Fill in the blank:


Today's best $1,000-$1,500 DAC connected to a Mac Mini outperforms the state of the art Redbook CD player of _______ years ago.
turboglo
it does not beat out an older naim cd player, with two chassis, from the 90's. i believe it was the cd x.

i may have the model number incorrect, but what i heard sounded better than anything i have heard since that time.

i have heard a mac desk top, I believe it was a g5, connected wireless to denon's top of the line dac, 90's vintage, about $12,000 in price. it was very good digital, but inferior to the name.
Thanks for the responses. The question assumes that the person responding has a reasonable level of experience with both reference CD players and the very latest mid-level DAC/computer sources.

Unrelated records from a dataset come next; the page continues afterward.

(** A schema without reports and a value whose numbers fit: the validator comes to an end, and it
    has nothing to report exactly when the value conforms. *)
Lemma validate_decides : forall fuel1 fuel schema value path q depth,
  _validate_schema re_compile fuel1 schema q depth = Ok [] -> numbers_fit value = true ->
  MAX_DEPTH + 2 <= depth + Z.of_nat fuel ->
  reports (_validate re_search fuel schema value path depth) (conforms schema value).
Proof.
  intros fuel1 fuel. revert fuel1. induction fuel as [|fuel IH]; intros [|fuel1] schema value path q depth Hs Hn Hf;
    try discriminate Hs; apply schema_level in Hs as (sc & -> & Hck); pose proof (ck_depth _ _ _ _ Hck) as Hd; [lia|].
  cbn [_validate]. rewrite (proj2 (Z.ltb_ge MAX_DEPTH depth)) by exact Hd.
  rewrite (ck_known _ _ _ _ Hck). cbn [negb bool_decide].
  eapply reports_iff; [symmetry; apply conforms_iff|]. apply type_reports; [exact (ck_type _ _ _ _ Hck)|].
  apply reports_also; [apply enum_reports|]. eapply value_reports; [exact Hck|exact Hn|].
  intros s x p r Hs Hx. eapply IH; [exact Hs|exact Hx|lia].
Qed.
End meaning.

(** ** The entry points *)

Lemma config_spaced : spaced config_opts.
Proof. exists " ", " ". split_and!; try done; repeat constructor. Qed.

(** The size the limits are about. *)
Definition encoded_size (v : json) : Z :=
  match dumps config_opts v with Ok t => Z.of_nat (length (utf8_encode t)) | Err _ => 0 end.

Lemma reencode_exact what limit v : json_exact v = true -> encoded_size v <= limit -> reencode what limit v = Ok v.
Proof.
  intros He Hs. destruct (dumps_loads config_opts v [] [] config_spaced He white_nil white_nil) as (t & Ht & Hl).
  unfold encoded_size in Hs. unfold reencode. rewrite Ht in *. rewrite (proj2 (Z.ltb_ge _ _) Hs). cbn [raise_if mbind result_bind].
  specialize (Hl float_constant). cbn [app] in Hl. rewrite app_nil_r, of_chars_chars in Hl. exact Hl.
Qed.

Section decision.
Context (re_compile : string -> bool) (re_search : string -> string -> option bool).
Hypothesis search_compiled : forall p s, re_compile p = true -> is_Some (re_search p s).

Lemma bind_known {A B} (m : result A) a (f : A -> result B) r : m = Ok a -> f a = r -> m ≫= f = r.
Proof. by intros -> <-. Qed.

Lemma schema_checked schema sc : validate_extension_config_schema re_compile schema = Ok sc ->
  _validate_schema re_compile config_fuel sc "" 0 = Ok [].
Proof.
  unfold validate_extension_config_schema. destruct schema; try discriminate.
  intros (sc' & _ & (errors & Hc & (u & He & [= <-])%result_bind_Ok)%result_bind_Ok)%result_bind_Ok.
  apply raise_if_Ok in He. bool_props. subst errors. exact Hc.
Qed.

Lemma validate_outcome schema sc config v field_name es :
  validate_extension_config_schema re_compile schema = Ok sc ->
  is_obj config = true -> reencode field_name MAX_CONFIG_BYTES config = Ok v ->
  _validate re_search config_fuel sc v "" 0 = Ok es ->
  validate_extension_config re_compile re_search (Some schema) config field_name
  = if decide (es = []) then Ok v
    else fail ExtensionConfigError (field_name ++ " does not match the schema: " ++ rendered es).
Proof.
  intros Hs Ho Hr Hv. destruct config; try discriminate Ho. unfold validate_extension_config.
  apply bind_known with v; [exact Hr|]. apply bind_known with sc; [exact Hs|]. apply bind_known with es; [exact Hv|].
  destruct (decide (es = [])) as [->|Hne]; [reflexivity|]. rewrite (bool_decide_eq_false_2 _ Hne). reflexivity.
Qed.

(** C39. The configuration validator decides what the schema means.  Once the schema of an
    extension has passed its own check, a document whose numbers are finite floats is accepted,
    as it was parsed, exactly when it conforms to the schema, and everything else is refused with
    an [ExtensionConfigError]; a document without floats is accepted unchanged. *)
Theorem accepted_configs_conform schema sc config v field_name :
  validate_extension_config_schema re_compile schema = Ok sc ->
  is_obj config = true -> reencode field_name MAX_CONFIG_BYTES config = Ok v -> numbers_fit v = true ->
  (json_exact config = true -> encoded_size config <= MAX_CONFIG_BYTES -> v = config) /\
  ((validate_extension_config re_compile re_search (Some schema) config field_name = Ok v /\
    conforms re_search sc v) \/
   (exists msg, validate_extension_config re_compile re_search (Some schema) config field_name
                = fail ExtensionConfigError msg /\ ~ conforms re_search sc v)).
Proof.
  intros Hs Ho Hr Hn. split.
  { intros He Hz. rewrite reencode_exact in Hr by assumption. congruence. }
  destruct (validate_decides re_compile re_search search_compiled config_fuel config_fuel sc v "" "" 0) as (es & E & Hes);
    [by apply schema_checked in Hs|exact Hn|reflexivity|].
  rewrite (validate_outcome schema sc config v field_name es Hs Ho Hr E).
  destruct (decide (es = [])) as [He|He].
  - left. split; [reflexivity|by apply Hes].
  - right. eexists. split; [reflexivity|by rewrite <- Hes].
Qed.
End decision.

(** ** A configuration and its schema *)

Module ConfigScenario.
(** Patterns without operators. *)
Definition re_compile (p : string) : bool := forallb (fun a => negb (mem_b (code a) [40; 41; 42; 43; 63; 91; 92; 93])) (chars p).
Definition re_search (p s : string) : option bool := Some (str_contains_l (chars p) (chars s)).

Definition schema : json := JObj [
  ("type", JStr "object"); ("required", JList [JStr "host"]); ("additionalProperties", JBool false);
  ("properties", JObj [
     ("host", JObj [("type", JStr "string"); ("minLength", JInt 3); ("pattern", JStr "nju")]);
     ("port", JObj [("type", JStr "integer"); ("minimum", JInt 1); ("maximum", JInt 65535)]);
     ("folders", JObj [("type", JStr "array"); ("maxItems", JInt 2); ("items", JObj [("type", JStr "string")])])])].

Definition config : json := JObj [("host", JStr "mail.nju.edu.cn"); ("port", JInt 993); ("folders", JList [JStr "INBOX"])].

Example config_refused : validate_extension_config re_compile re_search (Some schema)
  (JObj [("host", JStr "ab"); ("port", JInt 0); ("extra", JNull)]) "config"
  = fail ExtensionConfigError ("config does not match the schema: host: must have at least 3 characters; "
      ++ "host: does not match the required pattern; port: must be >= 1; extra: additional properties are not allowed").
Proof. vm_compute. reflexivity. Qed.

(** A keyword that is [null] passes the check of the schema, and no value then passes the check of
    the configuration. *)
Definition null_schema : json := JObj [("properties", JObj [("mode", JObj [("enum", JNull)]); ("nested", JObj [("properties", JNull)])])].
Example null_keywords_pass : is_ok (validate_extension_config_schema re_compile null_schema) = true.
Proof. vm_compute. reflexivity. Qed.
Example null_keywords_refuse : validate_extension_config re_compile re_search (Some null_schema)
  (JObj [("mode", JStr "fast"); ("nested", JObj [])]) "config"
  = fail ExtensionConfigError ("config does not match the schema: mode: value is not one of the allowed values; "
      ++ "nested: properties must be an object").
Proof. vm_compute. reflexivity. Qed.

(** An integer beyond the floats is not refused but raises [OverflowError]. *)
Example huge_integer_raises : validate_extension_config re_compile re_search (Some (JObj [("type", JStr "object")]))
  (JObj [("n", JInt 1)]) "config" = Ok (JObj [("n", JInt 1)]) /\
  validate_extension_config re_compile re_search
    (Some (JObj [("properties", JObj [("n", JObj [("type", JStr "integer")])])])) (JObj [("n", JInt (10 ^ 400))]) "config"
  = fail PyOverflowError "int too large to convert to float".
Proof. vm_compute. by split. Qed.
End ConfigScenario.

Lemma accepted_configs_conform_witness :
  validate_extension_config ConfigScenario.re_compile ConfigScenario.re_search (Some ConfigScenario.schema)
    ConfigScenario.config "config" = Ok ConfigScenario.config /\
  conforms ConfigScenario.re_search ConfigScenario.schema ConfigScenario.config.
Proof.
  destruct (accepted_configs_conform ConfigScenario.re_compile ConfigScenario.re_search
    (fun p s _ => mk_is_Some _ _ eq_refl) ConfigScenario.schema ConfigScenario.schema ConfigScenario.config
    ConfigScenario.config "config") as [_ [[H1 H2]|(msg & H & _)]]; [vm_compute; reflexivity..| |].
  - split; assumption.
  - exfalso. assert (is_ok (validate_extension_config ConfigScenario.re_compile ConfigScenario.re_search
      (Some ConfigScenario.schema) ConfigScenario.config "config") = true) as E by (vm_compute; reflexivity).
    rewrite H in E. discriminate E.
Defined.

I'm asking because I don't have that level of experience, and am trying to determine if I'm being snowed by a sales person. I will say that I did take home an inexpensive DAC last weekend that was surprisingly impressive when hooked into my computer source. Sounded way better to me (from memory) than a CD player that 10 years ago was the top of the line player of a well-know British company.
There are a few more blanks.

a. it has to be a dedicated Mac Mini for music playback not something you use to file taxes, surf the net etc as well. That means disabling as much background processes and optimizing the system for audio playback

b. keep the external storage on a separate bus from the SPDIF connection (FW and USB or vv respectively) and use a good USB-SPDIF or FW-SPDIF connection (like a Wavelink HS or Offramp)

c. run Audirvana Plus

If you keep the DAC to 1-1.5k, I am going to say 10 years

If you don't limit the price of the DAC, I think the sky's the limit.

I think with A+ and the USB-X box on my Playback EMM Labs, the difference becomes very very close.
Yes, using dedicated 2010 Mac Mini , 8GB RAM, with SSD drive for OS (Mountain Lion). Using glass optical for the most part. Using Audirvana. Time to upgrade the DAC, which is what this is all about. Budget is an issue, though. Going to give the new $800 Schiit Gungnir a test drive. Hoping against hope it's a giant-maimer, if not killer.
Have a look at the Mytek DSD. It does native DSD decoding and has been very highly rated.

At 2k, Benchmark is releasing their new Benchmark 2 which also does DSD decoding and comes with 2 analog inputs (preamp capability).